- _INSTRUCTIONS TO FOLLOW_
Return only the stretch of the material below that begins with the line containing "environment that spells" and ends with the line containing "Unicode, numbers decimal", exactly; both of those lines belong to it.
***** STUDY MATERIAL *****
(* ===== verification/Config.v ===== *)
(** * Configuration from the environment

    Models [Config::from_env] of both services
    ([services/control-plane/src/config.rs], [services/edge-node/src/config.rs])
    and [TracingMode::from_env] of [crates/telemetry/src/init.rs]. The environment
    is the one left by [dotenvy::dotenv()], which the main functions call first.
    An [anyhow::Error] is kept as its outermost context and its cause. *)

From S2P Require Import Prelude RustStd RustText.

Inductive ConfigCause := CauseVar (e : VarError) | CauseParse (e : ParseIntError).
Record ConfigError := { context : string; cause : ConfigCause }.

(** [m.context(msg)]. *)
Definition with_context {E A} (f : E -> ConfigCause) (msg : string) (m : result E A)
    : result ConfigError A :=
  map_err (fun e => {| context := msg; cause := f e |}) m.

(** [std::env::var(key).unwrap_or_else(|_| default)]. *)
Definition setting (env : Env) (key dflt : string) : string := unwrap_or (env_var env key) dflt.

(** ** The control plane *)

Record CpConfig := {
  http_port : Z;
  cp_metrics_port : Z;
  cp_rust_log : string;
  cp_scheduling_strategy : string;
  cp_self_url : string
}.

Definition cp_from_env (env : Env) : result ConfigError CpConfig :=
  http_port ← with_context CauseParse "HTTP_PORT must be a valid port number"
                (parse_u16 (setting env "HTTP_PORT" "8080"));
  metrics_port ← with_context CauseParse "METRICS_PORT must be a valid port number"
                   (parse_u16 (setting env "METRICS_PORT" "9090"));
  let self_url := setting env "SELF_URL" ("http://127.0.0.1:" +:+ pretty http_port) in
  Ok {| http_port := http_port; cp_metrics_port := metrics_port;
        cp_rust_log := setting env "RUST_LOG" "info";
        cp_scheduling_strategy := setting env "SCHEDULING_STRATEGY" "round_robin";
        cp_self_url := self_url |}.

(** ** The edge node *)

Record EdgeConfig := {
  node_id : string;
  grpc_port : Z;
  control_plane_url : string;
  edge_rust_log : string;
  max_tasks : Z;
  metrics_port : Z;
  cache_max_size : Z;
  cache_ttl_secs : Z
}.

Definition edge_from_env (env : Env) : result ConfigError EdgeConfig :=
  node_id ← with_context CauseVar "NODE_ID must be set" (env_var env "NODE_ID");
  grpc_port ← with_context CauseParse "GRPC_PORT must be a valid port number"
                (parse_u16 (setting env "GRPC_PORT" "50051"));
  control_plane_url ← with_context CauseVar "CONTROL_PLANE_URL must be set"
                        (env_var env "CONTROL_PLANE_URL");
  let rust_log := setting env "RUST_LOG" "info" in
  max_tasks ← with_context CauseParse "MAX_TASKS must be a valid integer"
                (parse_usize (setting env "MAX_TASKS" "10"));
  metrics_port ← with_context CauseParse "METRICS_PORT must be a valid port number"
                   (parse_u16 (setting env "METRICS_PORT" "9090"));
  cache_max_size ← with_context CauseParse "CACHE_MAX_SIZE must be a valid integer"
                     (parse_usize (setting env "CACHE_MAX_SIZE" "50"));
  cache_ttl_secs ← with_context CauseParse "CACHE_TTL_SECS must be a valid integer"
                     (parse_u64 (setting env "CACHE_TTL_SECS" "300"));
  Ok {| node_id := node_id; grpc_port := grpc_port; control_plane_url := control_plane_url;
        edge_rust_log := rust_log; max_tasks := max_tasks; metrics_port := metrics_port;
        cache_max_size := cache_max_size; cache_ttl_secs := cache_ttl_secs |}.

(** ** Tracing mode (telemetry/src/init.rs) *)

Inductive TracingMode := Console | Otlp.

Definition tracing_mode_from_env (env : Env) : TracingMode :=
  if decide (to_lowercase (setting env "OTEL_MODE" EmptyString) = "otlp") then Otlp else Console.

(** ** What a configuration must satisfy *)

Definition is_u16 (a : Z) : Prop := 0 <= a <= u16_max.

Record edge_config_ok (c : EdgeConfig) : Prop := {
  eco_grpc : is_u16 (grpc_port c);
  eco_metrics : is_u16 (metrics_port c);
  eco_tasks : is_u64 (max_tasks c);
  eco_cache : is_u64 (cache_max_size c);
  eco_ttl : is_u64 (cache_ttl_secs c)
}.

Record cp_config_ok (c : CpConfig) : Prop := {
  cco_http : is_u16 (http_port c);
  cco_metrics : is_u16 (cp_metrics_port c)
}.

(** The environment a deployment writes down for a configuration. *)
Definition edge_env (c : EdgeConfig) : Env :=
  {[ "NODE_ID" := Unicode (node_id c); "GRPC_PORT" := Unicode (pretty (grpc_port c));
     "CONTROL_PLANE_URL" := Unicode (control_plane_url c); "RUST_LOG" := Unicode (edge_rust_log c);
     "MAX_TASKS" := Unicode (pretty (max_tasks c)); "METRICS_PORT" := Unicode (pretty (metrics_port c));
     "CACHE_MAX_SIZE" := Unicode (pretty (cache_max_size c));
     "CACHE_TTL_SECS" := Unicode (pretty (cache_ttl_secs c)) ]}.

Definition cp_env (c : CpConfig) : Env :=
  {[ "HTTP_PORT" := Unicode (pretty (http_port c)); "METRICS_PORT" := Unicode (pretty (cp_metrics_port c));
     "SELF_URL" := Unicode (cp_self_url c); "RUST_LOG" := Unicode (cp_rust_log c);
     "SCHEDULING_STRATEGY" := Unicode (cp_scheduling_strategy c) ]}.

(** The settings of the edge node in the order in which they are read, with the
    message for a bad one: it must be present, or be a numeral up to a maximum. *)
Inductive requirement := Present | Number (dflt : string) (max : Z).

Definition edge_settings : list (string * requirement * string) :=
  [("NODE_ID", Present, "NODE_ID must be set");
   ("GRPC_PORT", Number "50051" u16_max, "GRPC_PORT must be a valid port number");
   ("CONTROL_PLANE_URL", Present, "CONTROL_PLANE_URL must be set");
   ("MAX_TASKS", Number "10" u64_max, "MAX_TASKS must be a valid integer");
   ("METRICS_PORT", Number "9090" u16_max, "METRICS_PORT must be a valid port number");
   ("CACHE_MAX_SIZE", Number "50" u64_max, "CACHE_MAX_SIZE must be a valid integer");
   ("CACHE_TTL_SECS", Number "300" u64_max, "CACHE_TTL_SECS must be a valid integer")].

Definition meets (env : Env) (key : string) (r : requirement) : bool :=
  match r with
  | Present => match env !! key with Some (Unicode _) => true | _ => false end
  | Number dflt max =>
      match unsigned_numeral (setting env key dflt) with Some n => n <=? max | None => false end
  end.

Definition first_bad (env : Env) (l : list (string * requirement * string)) : option string :=
  snd <$> head (filter (fun e => meets env e.1.1 e.1.2 = false) l).

(** ** Lemmas *)

(** A numeric setting succeeds exactly on the numerals that fit. *)
Lemma parse_setting max msg s :
  0 <= max ->
  match with_context CauseParse msg (parse_uint max s) with
  | Ok n => unsigned_numeral s = Some n /\ 0 <= n <= max
  | Err e => context e = msg /\ forall n, unsigned_numeral s = Some n -> max < n
  end.
Proof.
  intros Hmax. destruct (parse_uint max s) as [n|e] eqn:E; simpl.
  - pose proof (parse_uint_range _ _ _ Hmax E). by apply parse_uint_Ok in E as [? _].
  - split; [done|]. intros n Hn. destruct (decide (n <= max)); [|lia].
    assert (parse_uint max s = Ok n) by (by apply parse_uint_Ok). congruence.
Qed.

Lemma meets_number env key dflt max msg :
  0 <= max ->
  match with_context CauseParse msg (parse_uint max (setting env key dflt)) with
  | Ok n => meets env key (Number dflt max) = true /\ 0 <= n <= max
  | Err e => meets env key (Number dflt max) = false /\ context e = msg
  end.
Proof.
  intros Hmax. pose proof (parse_setting max msg (setting env key dflt) Hmax) as H.
  unfold meets. case_match.
  - destruct H as [-> ?]. split; [by apply Z.leb_le; lia|done].
  - destruct H as [-> H]. split; [|done]. case_match; [|done]. apply Z.leb_gt. by apply H.
Qed.

Lemma meets_present env key msg :
  match with_context CauseVar msg (env_var env key) with
  | Ok _ => meets env key Present = true
  | Err e => meets env key Present = false /\ context e = msg
  end.
Proof. unfold meets, env_var. repeat case_match; simplify_eq/=; done. Qed.

Lemma first_bad_cons env key r msg l :
  first_bad env ((key, r, msg) :: l) = if meets env key r then first_bad env l else Some msg.
Proof. unfold first_bad. rewrite filter_cons. simpl. by destruct (meets env key r). Qed.

Lemma parse_pretty max n : 0 <= n <= max -> parse_uint max (pretty n) = Ok n.
Proof. intros Hn. apply parse_uint_Ok; [lia|]. split; [apply unsigned_numeral_pretty|]; lia. Qed.

(** One setting after the other: the next bind is an [Ok] or the end. *)
Ltac read_setting :=
  match goal with
  | |- context [with_context CauseParse ?msg (parse_uint ?max (setting ?env ?key ?d))] =>
      let H := fresh "H" in
      pose proof (meets_number env key d max msg ltac:(done)) as H;
      destruct (with_context CauseParse msg (parse_uint max (setting env key d))); simpl;
      rewrite (first_bad_cons env key), (proj1 H)
  | |- context [with_context CauseVar ?msg (env_var ?env ?key)] =>
      let H := fresh "H" in
      pose proof (meets_present env key msg) as H;
      destruct (with_context CauseVar msg (env_var env key)); simpl; rewrite (first_bad_cons env key);
      [rewrite H | rewrite (proj1 H)]
  end.

(** [edge_from_env] against the table of settings. *)
Lemma edge_from_env_table env :
  match edge_from_env env with
  | Ok c => first_bad env edge_settings = None /\ edge_config_ok c
  | Err e => first_bad env edge_settings = Some (context e)
  end.
Proof.
  unfold edge_from_env, edge_settings, parse_u16, parse_usize, parse_u64, mbind, result_bind.
  repeat (read_setting; [|by f_equal; destruct_and?]). split; [done|].
  constructor; unfold is_u16, is_u64, u64_mod, u64_max in *; simpl; lia.
Qed.

Lemma edge_from_env_env c : edge_config_ok c -> edge_from_env (edge_env c) = Ok c.
Proof.
  intros [? ? ? ? ?]. unfold is_u16, is_u64, u64_mod in *.
  unfold edge_from_env, parse_u16, parse_usize, parse_u64.
  change (setting (edge_env c) "GRPC_PORT" "50051") with (pretty (grpc_port c)).
  change (setting (edge_env c) "MAX_TASKS" "10") with (pretty (max_tasks c)).
  change (setting (edge_env c) "METRICS_PORT" "9090") with (pretty (metrics_port c)).
  change (setting (edge_env c) "CACHE_MAX_SIZE" "50") with (pretty (cache_max_size c)).
  change (setting (edge_env c) "CACHE_TTL_SECS" "300") with (pretty (cache_ttl_secs c)).
  rewrite !parse_pretty by (unfold u64_max; lia). by destruct c.
Qed.

Lemma cp_from_env_env c : cp_config_ok c -> cp_from_env (cp_env c) = Ok c.
Proof.
  intros [? ?]. unfold is_u16 in *. unfold cp_from_env, parse_u16.
  change (setting (cp_env c) "HTTP_PORT" "8080") with (pretty (http_port c)).
  change (setting (cp_env c) "METRICS_PORT" "9090") with (pretty (cp_metrics_port c)).
  rewrite !parse_pretty by done. by destruct c.
Qed.

Lemma cp_from_env_ok env c : cp_from_env env = Ok c -> cp_config_ok c.
Proof.
  unfold cp_from_env, parse_u16, mbind, result_bind. intros H.
  pose proof (parse_setting u16_max "HTTP_PORT must be a valid port number"
    (setting env "HTTP_PORT" "8080") ltac:(done)) as H1.
  pose proof (parse_setting u16_max "METRICS_PORT must be a valid port number"
    (setting env "METRICS_PORT" "9090") ltac:(done)) as H2.
  repeat case_match; simplify_eq. constructor; simpl; unfold is_u16; lia.
Qed.

(** ** Properties *)

(** Types of the configuration. What [from_env] of either service produces are
    exactly the configurations whose ports fit 16 bits and whose other numbers fit
    64: nothing else comes out of it, and each of them is read back from the
    environment that spells it out. (Which of them a service starts on is said in
    [NodeMain].) *)
Theorem config_well_typed :
  (forall env c, edge_from_env env = Ok c -> edge_config_ok c) /\
  (forall c, edge_config_ok c <-> edge_from_env (edge_env c) = Ok c) /\
  (forall env c, cp_from_env env = Ok c -> cp_config_ok c) /\
  (forall c, cp_config_ok c <-> cp_from_env (cp_env c) = Ok c).
Proof.
  assert (forall env c, edge_from_env env = Ok c -> edge_config_ok c) as He.
  { intros env c H. pose proof (edge_from_env_table env) as Ht. rewrite H in Ht. apply Ht. }
  split_and!; [done| |apply cp_from_env_ok|]; intros c; split;
    auto using edge_from_env_env, cp_from_env_env; [apply He|apply cp_from_env_ok].
Qed.

(** Which configuration error an edge node stops with: it starts if and only
    if every setting of the table is acceptable (required ones present and
    Unicode, numbers decimal numerals with an optional plus sign that fit their
    type), and otherwise the error is the message of the first setting, in the
    order of the table, that is not. *)
Theorem edge_config_first_error env :
  match edge_from_env env with
  | Ok _ => first_bad env edge_settings = None
  | Err e => first_bad env edge_settings = Some (context e)
  end.
Proof. pose proof (edge_from_env_table env). case_match; tauto. Qed.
*****
- _ANSWER TO THE EXERCISE_
    environment that spells it out. (Which of them a service starts on is said in
    [NodeMain].) *)
Theorem config_well_typed :
  (forall env c, edge_from_env env = Ok c -> edge_config_ok c) /\
  (forall c, edge_config_ok c <-> edge_from_env (edge_env c) = Ok c) /\
  (forall env c, cp_from_env env = Ok c -> cp_config_ok c) /\
  (forall c, cp_config_ok c <-> cp_from_env (cp_env c) = Ok c).
Proof.
  assert (forall env c, edge_from_env env = Ok c -> edge_config_ok c) as He.
  { intros env c H. pose proof (edge_from_env_table env) as Ht. rewrite H in Ht. apply Ht. }
  split_and!; [done| |apply cp_from_env_ok|]; intros c; split;
    auto using edge_from_env_env, cp_from_env_env; [apply He|apply cp_from_env_ok].
Qed.

(** Which configuration error an edge node stops with: it starts if and only
    if every setting of the table is acceptable (required ones present and
    Unicode, numbers decimal numerals with an optional plus sign that fit their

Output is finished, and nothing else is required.